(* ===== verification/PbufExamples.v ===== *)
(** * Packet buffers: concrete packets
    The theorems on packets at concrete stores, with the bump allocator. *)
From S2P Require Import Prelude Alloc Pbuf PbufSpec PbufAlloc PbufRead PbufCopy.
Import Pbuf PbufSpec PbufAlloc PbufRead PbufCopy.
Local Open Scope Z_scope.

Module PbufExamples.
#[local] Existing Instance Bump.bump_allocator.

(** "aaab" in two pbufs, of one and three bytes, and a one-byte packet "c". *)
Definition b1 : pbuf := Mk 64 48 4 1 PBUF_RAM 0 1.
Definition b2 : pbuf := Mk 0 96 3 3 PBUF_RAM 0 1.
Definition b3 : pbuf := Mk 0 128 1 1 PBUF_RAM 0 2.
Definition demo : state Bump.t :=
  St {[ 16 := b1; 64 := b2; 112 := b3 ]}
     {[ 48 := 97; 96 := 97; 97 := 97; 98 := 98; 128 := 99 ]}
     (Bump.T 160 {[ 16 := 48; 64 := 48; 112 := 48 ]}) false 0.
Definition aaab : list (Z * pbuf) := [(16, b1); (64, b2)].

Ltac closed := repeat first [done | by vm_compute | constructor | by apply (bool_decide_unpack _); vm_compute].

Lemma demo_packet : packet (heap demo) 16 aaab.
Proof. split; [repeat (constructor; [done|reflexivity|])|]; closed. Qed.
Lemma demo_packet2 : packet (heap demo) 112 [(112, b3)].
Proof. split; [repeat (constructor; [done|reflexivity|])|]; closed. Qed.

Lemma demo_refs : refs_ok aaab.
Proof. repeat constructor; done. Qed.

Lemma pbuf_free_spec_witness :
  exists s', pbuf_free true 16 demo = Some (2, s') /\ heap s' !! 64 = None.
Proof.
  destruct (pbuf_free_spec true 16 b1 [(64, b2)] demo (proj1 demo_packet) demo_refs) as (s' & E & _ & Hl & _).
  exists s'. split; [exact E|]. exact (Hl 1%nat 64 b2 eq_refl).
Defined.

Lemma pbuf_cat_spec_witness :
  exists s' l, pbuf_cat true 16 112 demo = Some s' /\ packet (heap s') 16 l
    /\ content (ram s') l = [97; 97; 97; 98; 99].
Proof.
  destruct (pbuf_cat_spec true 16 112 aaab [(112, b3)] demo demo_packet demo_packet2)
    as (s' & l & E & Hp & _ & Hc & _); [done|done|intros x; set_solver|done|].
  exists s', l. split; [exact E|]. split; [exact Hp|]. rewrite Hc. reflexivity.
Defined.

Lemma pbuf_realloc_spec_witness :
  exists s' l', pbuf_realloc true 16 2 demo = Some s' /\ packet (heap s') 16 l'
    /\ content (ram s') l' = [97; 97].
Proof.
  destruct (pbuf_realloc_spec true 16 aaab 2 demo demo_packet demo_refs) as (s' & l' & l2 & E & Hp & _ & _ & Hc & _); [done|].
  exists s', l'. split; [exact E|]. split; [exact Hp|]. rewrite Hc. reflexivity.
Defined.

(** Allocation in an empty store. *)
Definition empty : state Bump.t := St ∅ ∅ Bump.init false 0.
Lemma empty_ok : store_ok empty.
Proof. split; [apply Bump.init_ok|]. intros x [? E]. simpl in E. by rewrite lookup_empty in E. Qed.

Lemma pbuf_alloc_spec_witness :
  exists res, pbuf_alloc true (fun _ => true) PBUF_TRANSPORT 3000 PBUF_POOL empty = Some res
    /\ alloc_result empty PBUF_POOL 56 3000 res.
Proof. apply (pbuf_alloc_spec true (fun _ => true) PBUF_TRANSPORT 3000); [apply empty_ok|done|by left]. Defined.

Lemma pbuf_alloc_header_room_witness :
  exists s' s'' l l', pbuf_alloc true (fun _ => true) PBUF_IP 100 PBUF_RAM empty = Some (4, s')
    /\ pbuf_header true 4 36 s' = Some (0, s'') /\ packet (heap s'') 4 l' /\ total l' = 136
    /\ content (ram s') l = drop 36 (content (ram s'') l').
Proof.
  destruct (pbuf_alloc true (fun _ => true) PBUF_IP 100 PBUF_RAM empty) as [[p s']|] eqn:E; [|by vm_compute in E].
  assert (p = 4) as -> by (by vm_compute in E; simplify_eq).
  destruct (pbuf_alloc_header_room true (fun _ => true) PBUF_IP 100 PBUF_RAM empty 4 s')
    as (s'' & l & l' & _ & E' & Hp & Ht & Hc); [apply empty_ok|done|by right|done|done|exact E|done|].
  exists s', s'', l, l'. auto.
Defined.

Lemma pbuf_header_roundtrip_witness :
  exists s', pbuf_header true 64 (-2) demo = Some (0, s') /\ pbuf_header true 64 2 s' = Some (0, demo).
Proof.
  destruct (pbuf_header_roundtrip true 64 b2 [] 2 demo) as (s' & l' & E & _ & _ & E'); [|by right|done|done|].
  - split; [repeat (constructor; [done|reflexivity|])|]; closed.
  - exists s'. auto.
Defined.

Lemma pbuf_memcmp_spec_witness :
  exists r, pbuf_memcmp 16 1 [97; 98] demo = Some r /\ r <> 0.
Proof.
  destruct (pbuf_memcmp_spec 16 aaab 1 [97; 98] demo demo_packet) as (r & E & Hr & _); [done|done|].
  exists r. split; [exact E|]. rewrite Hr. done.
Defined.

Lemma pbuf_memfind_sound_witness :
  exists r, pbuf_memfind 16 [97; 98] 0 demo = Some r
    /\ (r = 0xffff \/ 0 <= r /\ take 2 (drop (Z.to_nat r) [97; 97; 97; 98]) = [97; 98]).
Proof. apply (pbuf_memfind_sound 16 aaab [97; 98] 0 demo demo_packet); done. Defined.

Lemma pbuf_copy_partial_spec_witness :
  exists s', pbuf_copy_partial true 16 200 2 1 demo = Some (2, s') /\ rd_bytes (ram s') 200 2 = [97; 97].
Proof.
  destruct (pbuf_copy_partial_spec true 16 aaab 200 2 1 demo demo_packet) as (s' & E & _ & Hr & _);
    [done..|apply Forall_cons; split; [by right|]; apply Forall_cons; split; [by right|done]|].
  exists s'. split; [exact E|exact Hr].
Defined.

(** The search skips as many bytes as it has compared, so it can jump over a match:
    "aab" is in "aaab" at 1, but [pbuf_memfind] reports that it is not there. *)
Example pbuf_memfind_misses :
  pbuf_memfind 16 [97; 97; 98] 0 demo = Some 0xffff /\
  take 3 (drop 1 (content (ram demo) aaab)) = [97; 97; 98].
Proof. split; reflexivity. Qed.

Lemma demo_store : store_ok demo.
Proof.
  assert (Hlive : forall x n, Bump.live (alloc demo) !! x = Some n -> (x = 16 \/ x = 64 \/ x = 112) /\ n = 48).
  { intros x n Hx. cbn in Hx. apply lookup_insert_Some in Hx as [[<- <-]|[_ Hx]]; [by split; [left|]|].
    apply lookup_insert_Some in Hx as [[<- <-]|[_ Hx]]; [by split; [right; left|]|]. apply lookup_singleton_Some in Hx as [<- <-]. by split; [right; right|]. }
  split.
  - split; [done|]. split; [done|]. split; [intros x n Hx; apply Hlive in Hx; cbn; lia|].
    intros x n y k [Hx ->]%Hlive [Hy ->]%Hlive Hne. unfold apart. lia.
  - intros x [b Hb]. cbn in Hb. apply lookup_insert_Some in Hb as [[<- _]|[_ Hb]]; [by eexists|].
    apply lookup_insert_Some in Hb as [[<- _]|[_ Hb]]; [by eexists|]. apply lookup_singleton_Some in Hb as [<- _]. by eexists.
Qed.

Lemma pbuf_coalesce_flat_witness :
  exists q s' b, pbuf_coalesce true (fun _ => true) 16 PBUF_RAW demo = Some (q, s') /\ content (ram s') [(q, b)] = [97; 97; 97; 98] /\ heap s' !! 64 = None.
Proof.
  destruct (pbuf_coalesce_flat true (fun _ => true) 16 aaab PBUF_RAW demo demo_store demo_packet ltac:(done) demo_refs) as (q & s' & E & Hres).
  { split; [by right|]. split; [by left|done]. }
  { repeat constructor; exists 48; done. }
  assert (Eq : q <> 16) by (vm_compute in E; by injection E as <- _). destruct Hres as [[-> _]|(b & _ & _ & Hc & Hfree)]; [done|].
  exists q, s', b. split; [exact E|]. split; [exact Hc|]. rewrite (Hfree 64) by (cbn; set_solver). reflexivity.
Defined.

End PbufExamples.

==

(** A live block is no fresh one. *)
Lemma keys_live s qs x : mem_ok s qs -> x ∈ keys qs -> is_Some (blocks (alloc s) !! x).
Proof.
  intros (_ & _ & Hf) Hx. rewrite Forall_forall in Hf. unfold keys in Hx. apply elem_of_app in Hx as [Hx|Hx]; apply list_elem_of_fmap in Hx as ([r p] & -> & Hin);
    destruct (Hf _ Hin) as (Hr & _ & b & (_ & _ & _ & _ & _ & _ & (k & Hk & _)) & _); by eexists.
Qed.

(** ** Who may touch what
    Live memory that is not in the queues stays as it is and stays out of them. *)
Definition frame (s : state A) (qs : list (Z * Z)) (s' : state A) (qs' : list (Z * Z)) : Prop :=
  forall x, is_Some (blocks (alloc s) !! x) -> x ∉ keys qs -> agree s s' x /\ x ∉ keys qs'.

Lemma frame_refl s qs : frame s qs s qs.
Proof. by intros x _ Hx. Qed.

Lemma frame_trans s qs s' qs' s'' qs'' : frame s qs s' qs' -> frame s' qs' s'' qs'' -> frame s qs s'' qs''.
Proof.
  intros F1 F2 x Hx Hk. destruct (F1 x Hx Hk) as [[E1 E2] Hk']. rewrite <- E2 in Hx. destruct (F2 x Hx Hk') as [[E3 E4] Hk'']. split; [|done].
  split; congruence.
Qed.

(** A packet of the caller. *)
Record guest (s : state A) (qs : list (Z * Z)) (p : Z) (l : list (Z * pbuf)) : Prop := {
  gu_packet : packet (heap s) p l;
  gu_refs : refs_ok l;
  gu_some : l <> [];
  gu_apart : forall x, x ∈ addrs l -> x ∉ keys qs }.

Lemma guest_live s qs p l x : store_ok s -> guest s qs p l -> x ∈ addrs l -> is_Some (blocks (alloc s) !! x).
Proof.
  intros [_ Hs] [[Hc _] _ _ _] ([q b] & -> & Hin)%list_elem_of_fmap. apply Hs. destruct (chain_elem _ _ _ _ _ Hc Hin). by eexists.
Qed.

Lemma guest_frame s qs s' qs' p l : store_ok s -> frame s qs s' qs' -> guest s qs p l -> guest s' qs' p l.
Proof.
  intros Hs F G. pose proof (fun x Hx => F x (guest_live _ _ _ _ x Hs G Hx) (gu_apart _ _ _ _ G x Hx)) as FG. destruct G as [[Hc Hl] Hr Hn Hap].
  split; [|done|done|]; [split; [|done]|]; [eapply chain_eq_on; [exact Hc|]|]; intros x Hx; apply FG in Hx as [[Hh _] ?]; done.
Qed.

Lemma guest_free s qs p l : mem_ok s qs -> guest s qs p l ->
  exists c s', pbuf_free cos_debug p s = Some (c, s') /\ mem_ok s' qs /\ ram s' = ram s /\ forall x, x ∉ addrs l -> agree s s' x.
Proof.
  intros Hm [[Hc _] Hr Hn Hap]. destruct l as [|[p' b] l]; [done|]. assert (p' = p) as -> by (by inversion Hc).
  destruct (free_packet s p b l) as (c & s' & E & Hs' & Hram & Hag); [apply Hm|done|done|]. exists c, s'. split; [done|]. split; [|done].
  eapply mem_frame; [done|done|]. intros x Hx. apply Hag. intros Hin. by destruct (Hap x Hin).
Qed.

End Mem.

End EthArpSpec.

==

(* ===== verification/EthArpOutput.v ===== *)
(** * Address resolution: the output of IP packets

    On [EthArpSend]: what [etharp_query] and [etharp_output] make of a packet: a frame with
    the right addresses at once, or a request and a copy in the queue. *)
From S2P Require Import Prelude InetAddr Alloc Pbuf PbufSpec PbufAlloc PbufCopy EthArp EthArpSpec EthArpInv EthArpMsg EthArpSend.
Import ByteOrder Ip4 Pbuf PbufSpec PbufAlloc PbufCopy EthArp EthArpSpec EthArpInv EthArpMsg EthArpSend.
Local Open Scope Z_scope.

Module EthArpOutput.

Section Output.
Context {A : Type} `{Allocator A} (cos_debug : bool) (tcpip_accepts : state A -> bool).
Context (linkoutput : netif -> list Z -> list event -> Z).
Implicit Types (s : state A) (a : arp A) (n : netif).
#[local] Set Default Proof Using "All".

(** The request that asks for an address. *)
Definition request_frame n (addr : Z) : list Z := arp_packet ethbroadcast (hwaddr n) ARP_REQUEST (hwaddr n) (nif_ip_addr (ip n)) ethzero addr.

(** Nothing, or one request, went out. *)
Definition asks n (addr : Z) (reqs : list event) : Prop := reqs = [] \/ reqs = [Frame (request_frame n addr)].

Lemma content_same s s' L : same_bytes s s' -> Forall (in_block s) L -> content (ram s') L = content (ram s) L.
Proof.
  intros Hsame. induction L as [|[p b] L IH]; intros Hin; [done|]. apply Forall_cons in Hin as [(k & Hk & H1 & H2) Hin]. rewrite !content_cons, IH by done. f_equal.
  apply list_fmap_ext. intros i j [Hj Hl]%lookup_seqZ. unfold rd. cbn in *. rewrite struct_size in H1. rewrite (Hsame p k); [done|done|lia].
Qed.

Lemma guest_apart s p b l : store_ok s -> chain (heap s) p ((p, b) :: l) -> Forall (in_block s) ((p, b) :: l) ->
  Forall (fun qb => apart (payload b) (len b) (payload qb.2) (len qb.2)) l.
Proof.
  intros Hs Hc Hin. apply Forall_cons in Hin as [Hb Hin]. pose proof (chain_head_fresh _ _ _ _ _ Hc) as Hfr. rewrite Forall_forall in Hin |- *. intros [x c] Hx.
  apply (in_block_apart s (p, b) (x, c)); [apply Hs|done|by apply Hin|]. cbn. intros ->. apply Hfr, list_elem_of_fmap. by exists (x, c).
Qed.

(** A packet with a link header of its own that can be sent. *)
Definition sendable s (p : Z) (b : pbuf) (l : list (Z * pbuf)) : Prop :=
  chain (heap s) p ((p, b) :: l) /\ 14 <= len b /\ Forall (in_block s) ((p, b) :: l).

ACTIVITY
Could you repeat exactly the lines in the listing above from the one with "(* ===== verification/PbufExamples.v ===== *)" down to the one with "#[local] Existing Instance"? Include both of those lines.

OUTPUT
(* ===== verification/PbufExamples.v ===== *)
(** * Packet buffers: concrete packets
    The theorems on packets at concrete stores, with the bump allocator. *)
From S2P Require Import Prelude Alloc Pbuf PbufSpec PbufAlloc PbufRead PbufCopy.
Import Pbuf PbufSpec PbufAlloc PbufRead PbufCopy.
Local Open Scope Z_scope.

Module PbufExamples.
#[local] Existing Instance Bump.bump_allocator.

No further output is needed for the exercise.